Mere absconding does not prove guilt: SC

The Supreme Court has in a judgment said a suspect’s decision to abscond to avoid arrest does not necessarily imply guilty conscience.

The tendency of a person to escape the clutches of the police on hearing that an FIR has been filed against him is not so out of the ordinary, a three-judge Bench led by Justice B.R. Gavai reasoned.

“The abscondence by a person against whom an FIR has been lodged and who is under expectation of being apprehended is not very unnatural. Mere absconding by the appellant after alleged commission of crime and remaining untraceable for such a long time itself cannot establish his guilt or his guilty conscience,” Justice Dipankar Datta, one of the three judges on the Bench, wrote in the verdict.

The fact that a suspect evaded arrest “could constitute a relevant piece of evidence”.

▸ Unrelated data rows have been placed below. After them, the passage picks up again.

(** * ESPHome climate platform of Home Assistant

    A shallow embedding of [homeassistant/components/esphome/climate.py]:
    the two mode-translation tables, the property getters of
    [EsphomeClimateDevice] and its four command methods, followed by the
    properties the platform's description states about them. *)

From Stdlib Require Import ZArith Bool List Lia.
From Stdlib Require Import SpecFloat.
From stdpp Require Import base option list gmap strings.

Local Open Scope Z_scope.

(** ** Python floats

    A Python [float] is an IEEE 754 binary64 number.  It is modelled by the
    Standard Library's specification type [spec_float] at precision 53 and
    maximal exponent 1024; the values a device can deliver are those for
    which [valid_binary prec emax] holds. *)

Module PyFloat.

Definition float : Type := spec_float.

Definition prec : Z := 53.
Definition emax : Z := 1024.

Definition is_binary64 (x : float) : bool := valid_binary prec emax x.

(** [math.isnan] *)
Definition isnan (x : float) : bool :=
  match x with
  | S754_nan => true
  | _ => false
  end.

(** The comparison operators of Python on floats: every comparison with a
    NaN operand is false. *)
Definition ge (x y : float) : bool := SFleb y x.
Definition le (x y : float) : bool := SFleb x y.
Definition lt (x y : float) : bool := SFltb x y.

(** Nearest integer to [n / d] (for [0 < d]), ties to the even one. *)
Definition Zround_half_even (n d : Z) : Z :=
  let q := n / d in
  match Z.compare (2 * (n mod d)) d with
  | Lt => q
  | Gt => q + 1
  | Eq => if Z.even q then q else q + 1
  end.

(** The magnitude [m * 2^e] scaled by [10^ndigits] and rounded to an
    integer, as the decimal conversion of [round] does on the exact value
    of the float. *)
Definition scaled_digits (m : positive) (e : Z) (ndigits : N) : Z :=
  let p := 10 ^ Z.of_N ndigits in
  if 0 <=? e then Z.pos m * 2 ^ e * p
  else Zround_half_even (Z.pos m * p) (2 ^ (- e)).

(** The builtin [round(x, ndigits)] on a float, for [0 <= ndigits]: NaN,
    infinities and zeros round to themselves; a finite [x] is rounded,
    exactly, to the nearest decimal with [ndigits] fractional digits (ties
    to even), and that decimal is converted back to the nearest float. *)
Definition round (x : float) (ndigits : N) : float :=
  match x with
  | S754_finite s m e =>
      match scaled_digits m e ndigits with
      | Z.pos n =>
          SFdiv prec emax (S754_finite s n 0)
                (S754_finite false (Z.to_pos (10 ^ Z.of_N ndigits)) 0)
      | _ => S754_zero s
      end
  | _ => x
  end.

End PyFloat.

Abbreviation float := PyFloat.float.

(** ** The data model of the device API client

    [ClimateMode], [ClimateInfo] and [ClimateState] are the types of the
    [aioesphomeapi] client library the module imports; only the attributes
    that [climate.py] reads are kept. *)

Inductive ClimateMode : Type := OFF | AUTO | COOL | HEAT.

#[global] Instance ClimateMode_eq_dec : EqDecision ClimateMode.
Proof. solve_decision. Defined.

Definition ClimateMode_encode (m : ClimateMode) : nat :=
  match m with OFF => 0 | AUTO => 1 | COOL => 2 | HEAT => 3 end%nat.

Definition ClimateMode_decode (n : nat) : ClimateMode :=
  match n with 0 => OFF | 1 => AUTO | 2 => COOL | _ => HEAT end%nat.

#[global] Instance ClimateMode_countable : Countable ClimateMode.
Proof.
  apply (inj_countable' ClimateMode_encode ClimateMode_decode).
  intros []; reflexivity.
Defined.

(** Python values that occur as keyword arguments of the service calls and
    of the client's [climate_command]. *)
Inductive value : Type :=
| VNone
| VBool (b : bool)
| VInt (n : Z)
| VFloat (x : float)
| VStr (s : string)
| VMode (m : ClimateMode).

Module ClimateInfo.
Record t : Type := Build {
  key : Z;
  supports_two_point_target_temperature : bool;
  supported_modes : list ClimateMode;
  visual_min_temperature : float;
  visual_max_temperature : float;
  visual_temperature_step : float;
  supports_away : bool
}.
End ClimateInfo.

Module ClimateState.
Record t : Type := Build {
  mode : ClimateMode;
  current_temperature : float;
  target_temperature : float;
  target_temperature_low : float;
  target_temperature_high : float;
  away : bool
}.
End ClimateState.

(** The client is only ever asked to send a climate command; it is modelled
    by the sequence of keyword-argument dictionaries it was called with,
    oldest first. *)
Module APIClient.
Record t : Type := Build { commands : list (gmap string value) }.

Definition climate_command (c : t) (kwargs : gmap string value) : t :=
  {| commands := commands c ++ [kwargs] |}.
End APIClient.

(** Modelled from the spec: the base class [EsphomeEntity], which provides
    [_static_info], [_state] and [_client], is not among the sources.  The
    entity holds the static info (the capability descriptor received once
    from the device), the state (the mutable runtime snapshot, absent until
    the device has sent one) and the client the commands are dispatched to. *)
Record EsphomeClimateDevice : Type := {
  _static_info : ClimateInfo.t;
  _state : option ClimateState.t;
  _client : APIClient.t
}.

(** ** Exceptions and effects *)

Inductive exn : Type := KeyError (k : value).

Inductive result (A : Type) : Type :=
| Ok (a : A)
| Raise (e : exn).
Arguments Ok {A} a.
Arguments Raise {A} e.

#[global] Instance result_ret : MRet result := fun A a => Ok a.
#[global] Instance result_bind : MBind result := fun A B f r =>
  match r with
  | Ok a => f a
  | Raise e => Raise e
  end.

Definition result_to_option {A} (r : result A) : option A :=
  match r with
  | Ok a => Some a
  | Raise _ => None
  end.

(** A coroutine of the entity runs to completion against the entity; an
    exception keeps whatever had been done before it was raised. *)
Definition M (A : Type) : Type :=
  EsphomeClimateDevice -> result A * EsphomeClimateDevice.

#[global] Instance M_ret : MRet M := fun A a self => (Ok a, self).
#[global] Instance M_bind : MBind M := fun A B f m self =>
  match m self with
  | (Ok a, self') => f a self'
  | (Raise e, self') => (Raise e, self')
  end.

Definition get_self : M EsphomeClimateDevice := fun self => (Ok self, self).

Definition lift {A} (r : result A) : M A := fun self => (r, self).

(** [await self._client.climate_command( **data )] *)
Definition client_climate_command (data : gmap string value) : M unit :=
  fun self =>
    (Ok tt, {| _static_info := _static_info self;
               _state := _state self;
               _client := APIClient.climate_command (_client self) data |}).

(** ** Constants of the host framework *)

(** Modelled from the spec: [PRECISION_WHOLE] is a constant of
    [homeassistant.const], which is not among the sources; the description
    of the precision rule gives it the value 1.0. *)
Definition PRECISION_WHOLE : float := S754_finite false 4503599627370496 (-52).

(** Modelled from the spec: [PRECISION_HALVES] of [homeassistant.const],
    described as 0.5. *)
Definition PRECISION_HALVES : float := S754_finite false 4503599627370496 (-53).

(** Modelled from the spec: [PRECISION_TENTHS] of [homeassistant.const],
    described as 0.1, that is the binary64 number nearest to one tenth. *)
Definition PRECISION_TENTHS : float := S754_finite false 7205759403792794 (-56).

(** Feature flags are combined with [|]; the platform relies on their being
    non-zero masks without a common bit. *)
Fixpoint disjoint_flags (flags : list Z) : bool :=
  match flags with
  | [] => true
  | f :: rest =>
      negb (f =? 0) && forallb (fun g => Z.land f g =? 0) rest
      && disjoint_flags rest
  end.

(** [r] contains the flag [f] / has no bit of [f]. *)
Definition has_flag (r f : Z) : Prop := Z.land r f = f.
Definition lacks_flag (r f : Z) : Prop := Z.land r f = 0.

“But its evidentiary value depends on the surrounding circumstances. This sole circumstance, therefore, does not endure to the benefit of the prosecution,” Justice Datta observed.

Bench acquits man

The Bench acquitted a man, originally found guilty of murder by the trial court, on the ground that the prosecution failed to establish its charges beyond reasonable doubt.

The Madras High Court had changed the charge of murder to culpable homicide not amounting to murder.

In 1996, the appellant, Sekaran, provoked by the abusive language used by the victim on him, attacked him with a stick. The victim later died in a hospital near Kanniyakumari.

The appellant was absconding for three years before he was caught in Kerala.